Problem description:
Copy, from the data below, each line that has the word "page".
** Opening Data block **
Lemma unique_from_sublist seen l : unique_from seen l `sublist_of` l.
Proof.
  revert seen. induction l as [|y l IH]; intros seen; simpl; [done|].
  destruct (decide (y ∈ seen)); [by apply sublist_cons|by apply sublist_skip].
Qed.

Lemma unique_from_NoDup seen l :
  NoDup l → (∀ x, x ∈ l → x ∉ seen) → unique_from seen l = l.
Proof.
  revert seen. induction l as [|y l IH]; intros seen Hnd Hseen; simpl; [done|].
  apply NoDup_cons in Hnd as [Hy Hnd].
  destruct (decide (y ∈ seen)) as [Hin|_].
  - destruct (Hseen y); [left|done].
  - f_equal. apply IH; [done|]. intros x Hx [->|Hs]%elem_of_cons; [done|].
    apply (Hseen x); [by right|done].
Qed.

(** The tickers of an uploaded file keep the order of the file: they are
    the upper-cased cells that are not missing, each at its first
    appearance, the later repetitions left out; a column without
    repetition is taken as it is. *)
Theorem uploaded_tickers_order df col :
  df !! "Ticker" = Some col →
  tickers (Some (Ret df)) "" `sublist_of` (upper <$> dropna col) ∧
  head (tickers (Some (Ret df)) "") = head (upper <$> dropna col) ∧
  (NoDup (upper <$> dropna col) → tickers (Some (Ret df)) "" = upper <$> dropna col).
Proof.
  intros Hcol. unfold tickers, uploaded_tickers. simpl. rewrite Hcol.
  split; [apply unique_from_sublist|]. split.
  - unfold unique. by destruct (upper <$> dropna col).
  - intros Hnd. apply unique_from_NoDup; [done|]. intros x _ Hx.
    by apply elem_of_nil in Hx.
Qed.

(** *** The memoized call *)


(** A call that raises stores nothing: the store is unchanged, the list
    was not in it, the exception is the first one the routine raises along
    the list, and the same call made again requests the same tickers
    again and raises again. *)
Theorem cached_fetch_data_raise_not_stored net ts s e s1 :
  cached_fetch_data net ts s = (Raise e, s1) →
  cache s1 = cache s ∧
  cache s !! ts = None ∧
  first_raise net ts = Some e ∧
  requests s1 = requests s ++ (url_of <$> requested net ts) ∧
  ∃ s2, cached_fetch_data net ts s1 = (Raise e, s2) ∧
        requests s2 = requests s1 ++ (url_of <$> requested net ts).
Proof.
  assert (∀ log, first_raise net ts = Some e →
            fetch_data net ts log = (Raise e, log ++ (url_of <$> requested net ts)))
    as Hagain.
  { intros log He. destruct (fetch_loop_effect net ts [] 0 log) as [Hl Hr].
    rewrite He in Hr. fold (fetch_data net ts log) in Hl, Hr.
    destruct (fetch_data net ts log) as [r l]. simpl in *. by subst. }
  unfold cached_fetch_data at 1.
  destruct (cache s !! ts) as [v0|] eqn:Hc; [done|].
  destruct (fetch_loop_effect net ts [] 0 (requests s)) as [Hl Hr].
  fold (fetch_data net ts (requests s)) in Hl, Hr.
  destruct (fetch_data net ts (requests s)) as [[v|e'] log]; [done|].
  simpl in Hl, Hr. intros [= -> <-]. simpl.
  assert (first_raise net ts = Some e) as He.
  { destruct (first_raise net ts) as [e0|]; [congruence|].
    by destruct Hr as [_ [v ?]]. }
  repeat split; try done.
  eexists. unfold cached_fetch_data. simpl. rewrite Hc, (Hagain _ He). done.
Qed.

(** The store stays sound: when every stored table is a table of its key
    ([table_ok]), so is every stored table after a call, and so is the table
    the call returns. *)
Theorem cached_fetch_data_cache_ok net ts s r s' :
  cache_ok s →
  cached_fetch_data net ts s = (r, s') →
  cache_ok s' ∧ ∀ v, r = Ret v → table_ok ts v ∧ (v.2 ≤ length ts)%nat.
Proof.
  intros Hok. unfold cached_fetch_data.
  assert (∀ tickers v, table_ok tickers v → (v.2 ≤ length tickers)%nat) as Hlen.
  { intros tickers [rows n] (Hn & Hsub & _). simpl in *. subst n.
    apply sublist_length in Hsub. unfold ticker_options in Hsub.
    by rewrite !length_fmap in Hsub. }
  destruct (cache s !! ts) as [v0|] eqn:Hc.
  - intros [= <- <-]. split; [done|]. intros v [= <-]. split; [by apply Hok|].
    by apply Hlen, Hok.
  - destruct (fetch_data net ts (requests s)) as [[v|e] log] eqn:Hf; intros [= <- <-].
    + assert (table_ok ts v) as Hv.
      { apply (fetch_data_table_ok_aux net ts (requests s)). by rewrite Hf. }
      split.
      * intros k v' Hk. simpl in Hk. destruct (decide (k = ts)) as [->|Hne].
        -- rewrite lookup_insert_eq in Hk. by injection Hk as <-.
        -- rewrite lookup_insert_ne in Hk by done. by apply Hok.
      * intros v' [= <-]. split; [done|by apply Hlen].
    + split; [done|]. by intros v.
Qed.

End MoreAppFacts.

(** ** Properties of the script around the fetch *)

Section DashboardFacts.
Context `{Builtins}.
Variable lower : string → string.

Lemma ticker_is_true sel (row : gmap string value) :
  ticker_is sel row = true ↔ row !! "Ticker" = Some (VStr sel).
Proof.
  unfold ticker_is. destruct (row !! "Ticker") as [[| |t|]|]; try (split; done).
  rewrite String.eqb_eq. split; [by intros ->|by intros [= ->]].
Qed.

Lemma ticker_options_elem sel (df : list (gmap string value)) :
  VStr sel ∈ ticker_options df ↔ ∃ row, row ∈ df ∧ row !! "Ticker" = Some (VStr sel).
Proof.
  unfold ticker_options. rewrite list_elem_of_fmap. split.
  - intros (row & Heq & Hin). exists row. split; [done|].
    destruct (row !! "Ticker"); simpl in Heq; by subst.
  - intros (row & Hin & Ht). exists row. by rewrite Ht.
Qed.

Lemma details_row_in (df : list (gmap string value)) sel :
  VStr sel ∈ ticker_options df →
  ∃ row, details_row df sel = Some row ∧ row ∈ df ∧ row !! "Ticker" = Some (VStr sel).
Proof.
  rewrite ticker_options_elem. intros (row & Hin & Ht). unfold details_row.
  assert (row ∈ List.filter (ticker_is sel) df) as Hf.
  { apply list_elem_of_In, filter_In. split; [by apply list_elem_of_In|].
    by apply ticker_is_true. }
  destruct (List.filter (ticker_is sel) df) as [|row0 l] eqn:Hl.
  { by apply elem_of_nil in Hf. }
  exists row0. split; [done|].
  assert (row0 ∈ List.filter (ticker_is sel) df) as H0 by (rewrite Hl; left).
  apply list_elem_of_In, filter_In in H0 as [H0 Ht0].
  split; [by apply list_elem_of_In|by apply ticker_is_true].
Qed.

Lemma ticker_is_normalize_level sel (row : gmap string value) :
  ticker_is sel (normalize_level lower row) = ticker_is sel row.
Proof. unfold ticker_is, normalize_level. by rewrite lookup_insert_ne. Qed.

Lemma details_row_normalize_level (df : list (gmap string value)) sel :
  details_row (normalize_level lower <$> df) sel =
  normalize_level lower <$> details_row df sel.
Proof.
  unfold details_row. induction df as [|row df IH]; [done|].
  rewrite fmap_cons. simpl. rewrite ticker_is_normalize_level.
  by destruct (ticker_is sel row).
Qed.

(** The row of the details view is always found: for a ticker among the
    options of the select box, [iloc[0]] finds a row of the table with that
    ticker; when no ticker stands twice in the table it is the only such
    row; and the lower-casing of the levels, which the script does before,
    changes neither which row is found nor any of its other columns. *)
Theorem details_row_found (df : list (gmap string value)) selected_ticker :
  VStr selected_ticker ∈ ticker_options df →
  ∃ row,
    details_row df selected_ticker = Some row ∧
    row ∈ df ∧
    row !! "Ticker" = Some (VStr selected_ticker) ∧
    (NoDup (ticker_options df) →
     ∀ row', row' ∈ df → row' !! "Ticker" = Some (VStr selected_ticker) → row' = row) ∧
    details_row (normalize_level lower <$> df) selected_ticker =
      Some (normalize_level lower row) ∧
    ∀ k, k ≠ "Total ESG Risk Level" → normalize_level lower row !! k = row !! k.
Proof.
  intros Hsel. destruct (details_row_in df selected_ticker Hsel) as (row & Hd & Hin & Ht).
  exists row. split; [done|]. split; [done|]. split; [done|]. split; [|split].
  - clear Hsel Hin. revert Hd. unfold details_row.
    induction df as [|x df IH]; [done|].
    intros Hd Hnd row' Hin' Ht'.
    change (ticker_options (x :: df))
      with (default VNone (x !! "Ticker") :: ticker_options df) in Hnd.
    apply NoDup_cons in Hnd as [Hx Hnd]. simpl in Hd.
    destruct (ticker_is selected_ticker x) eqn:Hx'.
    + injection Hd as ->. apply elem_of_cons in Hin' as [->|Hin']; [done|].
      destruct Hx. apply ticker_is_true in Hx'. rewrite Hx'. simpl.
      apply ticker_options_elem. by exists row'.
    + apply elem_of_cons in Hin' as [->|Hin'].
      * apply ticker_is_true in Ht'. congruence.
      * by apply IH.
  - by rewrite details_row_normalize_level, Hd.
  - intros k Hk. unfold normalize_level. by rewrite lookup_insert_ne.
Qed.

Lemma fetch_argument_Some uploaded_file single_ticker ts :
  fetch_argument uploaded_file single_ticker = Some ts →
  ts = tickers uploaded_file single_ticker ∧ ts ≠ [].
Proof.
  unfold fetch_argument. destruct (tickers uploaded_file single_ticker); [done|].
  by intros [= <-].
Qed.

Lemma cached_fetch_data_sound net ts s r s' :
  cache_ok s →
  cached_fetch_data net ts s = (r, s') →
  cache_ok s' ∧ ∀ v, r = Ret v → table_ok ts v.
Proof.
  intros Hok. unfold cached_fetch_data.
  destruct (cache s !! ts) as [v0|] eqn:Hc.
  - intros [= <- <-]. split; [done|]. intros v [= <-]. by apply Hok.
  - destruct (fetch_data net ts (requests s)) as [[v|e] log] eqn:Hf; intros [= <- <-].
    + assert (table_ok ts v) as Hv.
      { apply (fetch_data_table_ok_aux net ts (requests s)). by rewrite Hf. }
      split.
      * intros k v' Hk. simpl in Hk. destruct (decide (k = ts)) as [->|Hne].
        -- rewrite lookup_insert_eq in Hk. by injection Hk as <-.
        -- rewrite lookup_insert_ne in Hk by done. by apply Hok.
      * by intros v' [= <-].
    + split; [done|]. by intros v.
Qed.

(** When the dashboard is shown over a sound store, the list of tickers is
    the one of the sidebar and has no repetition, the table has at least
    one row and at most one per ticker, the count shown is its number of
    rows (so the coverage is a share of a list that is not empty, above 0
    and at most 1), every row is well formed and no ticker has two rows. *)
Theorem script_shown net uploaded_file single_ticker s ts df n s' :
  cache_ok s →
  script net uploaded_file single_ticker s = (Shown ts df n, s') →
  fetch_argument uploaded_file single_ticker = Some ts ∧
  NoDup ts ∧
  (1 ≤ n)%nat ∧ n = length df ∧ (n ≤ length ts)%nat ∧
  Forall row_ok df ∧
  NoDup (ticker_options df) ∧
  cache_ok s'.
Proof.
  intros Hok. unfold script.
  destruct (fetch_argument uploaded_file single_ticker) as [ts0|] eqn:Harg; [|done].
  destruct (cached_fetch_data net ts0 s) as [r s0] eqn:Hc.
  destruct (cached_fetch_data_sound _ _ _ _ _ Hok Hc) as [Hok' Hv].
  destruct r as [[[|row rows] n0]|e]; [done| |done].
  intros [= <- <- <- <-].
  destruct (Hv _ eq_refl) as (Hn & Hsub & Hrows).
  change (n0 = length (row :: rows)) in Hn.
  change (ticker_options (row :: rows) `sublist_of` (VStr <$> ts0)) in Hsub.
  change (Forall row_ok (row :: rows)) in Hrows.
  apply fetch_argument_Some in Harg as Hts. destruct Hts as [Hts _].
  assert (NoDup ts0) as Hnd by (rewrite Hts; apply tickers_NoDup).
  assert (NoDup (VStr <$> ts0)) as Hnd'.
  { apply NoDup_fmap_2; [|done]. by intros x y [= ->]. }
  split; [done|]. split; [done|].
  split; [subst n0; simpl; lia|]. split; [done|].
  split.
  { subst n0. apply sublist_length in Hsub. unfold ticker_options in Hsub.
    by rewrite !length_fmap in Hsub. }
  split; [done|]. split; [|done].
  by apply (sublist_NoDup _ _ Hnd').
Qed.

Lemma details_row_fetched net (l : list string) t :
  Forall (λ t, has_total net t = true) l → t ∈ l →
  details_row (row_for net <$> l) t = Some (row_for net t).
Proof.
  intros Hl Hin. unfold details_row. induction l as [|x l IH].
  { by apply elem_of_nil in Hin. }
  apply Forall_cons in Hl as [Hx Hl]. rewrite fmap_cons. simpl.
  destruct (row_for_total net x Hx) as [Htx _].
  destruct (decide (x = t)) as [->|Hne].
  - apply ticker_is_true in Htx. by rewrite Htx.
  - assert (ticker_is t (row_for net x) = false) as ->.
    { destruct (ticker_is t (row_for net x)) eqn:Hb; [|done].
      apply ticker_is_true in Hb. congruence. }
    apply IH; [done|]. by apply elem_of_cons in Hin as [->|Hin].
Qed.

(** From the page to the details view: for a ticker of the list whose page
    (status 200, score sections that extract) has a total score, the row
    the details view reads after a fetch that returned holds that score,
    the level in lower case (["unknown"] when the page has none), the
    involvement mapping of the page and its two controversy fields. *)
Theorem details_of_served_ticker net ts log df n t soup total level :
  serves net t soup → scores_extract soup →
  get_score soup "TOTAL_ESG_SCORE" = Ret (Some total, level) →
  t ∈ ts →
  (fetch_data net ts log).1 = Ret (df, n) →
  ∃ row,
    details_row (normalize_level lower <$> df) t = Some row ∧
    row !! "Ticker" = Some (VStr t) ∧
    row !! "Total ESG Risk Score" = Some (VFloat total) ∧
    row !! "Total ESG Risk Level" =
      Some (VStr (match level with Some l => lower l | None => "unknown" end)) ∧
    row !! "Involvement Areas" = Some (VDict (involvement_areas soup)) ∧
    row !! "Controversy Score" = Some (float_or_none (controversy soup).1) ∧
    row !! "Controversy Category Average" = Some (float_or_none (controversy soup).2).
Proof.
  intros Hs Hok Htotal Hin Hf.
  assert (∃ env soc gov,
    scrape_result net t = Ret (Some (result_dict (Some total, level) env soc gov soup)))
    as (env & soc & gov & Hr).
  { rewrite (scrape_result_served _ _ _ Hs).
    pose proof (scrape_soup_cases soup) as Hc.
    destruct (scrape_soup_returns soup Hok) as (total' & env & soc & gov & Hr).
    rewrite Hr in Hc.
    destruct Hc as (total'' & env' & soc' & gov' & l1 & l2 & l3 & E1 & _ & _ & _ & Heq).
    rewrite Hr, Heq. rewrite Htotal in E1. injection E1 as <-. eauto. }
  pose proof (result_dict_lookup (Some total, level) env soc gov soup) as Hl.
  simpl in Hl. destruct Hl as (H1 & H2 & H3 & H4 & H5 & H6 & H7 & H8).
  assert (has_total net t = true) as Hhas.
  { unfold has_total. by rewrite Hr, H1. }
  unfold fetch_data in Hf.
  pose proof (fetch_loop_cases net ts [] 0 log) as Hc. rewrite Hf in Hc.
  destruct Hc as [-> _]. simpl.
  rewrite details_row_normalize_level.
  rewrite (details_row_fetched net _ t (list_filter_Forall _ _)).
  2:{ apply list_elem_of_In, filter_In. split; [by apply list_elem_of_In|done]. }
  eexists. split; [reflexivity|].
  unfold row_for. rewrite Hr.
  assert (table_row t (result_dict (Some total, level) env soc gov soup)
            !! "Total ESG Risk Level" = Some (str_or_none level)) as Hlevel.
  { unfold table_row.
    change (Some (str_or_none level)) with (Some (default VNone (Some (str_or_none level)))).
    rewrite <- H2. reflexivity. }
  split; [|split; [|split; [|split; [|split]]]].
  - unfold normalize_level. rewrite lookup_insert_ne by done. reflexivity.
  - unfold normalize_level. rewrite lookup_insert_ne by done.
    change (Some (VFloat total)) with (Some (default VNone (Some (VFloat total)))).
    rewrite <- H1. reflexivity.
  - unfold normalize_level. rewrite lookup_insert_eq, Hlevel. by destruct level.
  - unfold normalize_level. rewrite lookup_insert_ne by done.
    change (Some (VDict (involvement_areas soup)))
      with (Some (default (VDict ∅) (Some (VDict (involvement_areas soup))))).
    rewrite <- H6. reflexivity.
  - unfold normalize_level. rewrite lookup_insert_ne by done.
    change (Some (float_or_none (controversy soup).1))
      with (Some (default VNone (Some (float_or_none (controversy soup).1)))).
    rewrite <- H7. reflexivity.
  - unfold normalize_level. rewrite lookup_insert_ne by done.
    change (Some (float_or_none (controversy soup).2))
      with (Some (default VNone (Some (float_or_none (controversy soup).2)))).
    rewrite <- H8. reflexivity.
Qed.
** Closing Data block **
Response:
(** From the page to the details view: for a ticker of the list whose page
    the level in lower case (["unknown"] when the page has none), the
    involvement mapping of the page and its two controversy fields. *)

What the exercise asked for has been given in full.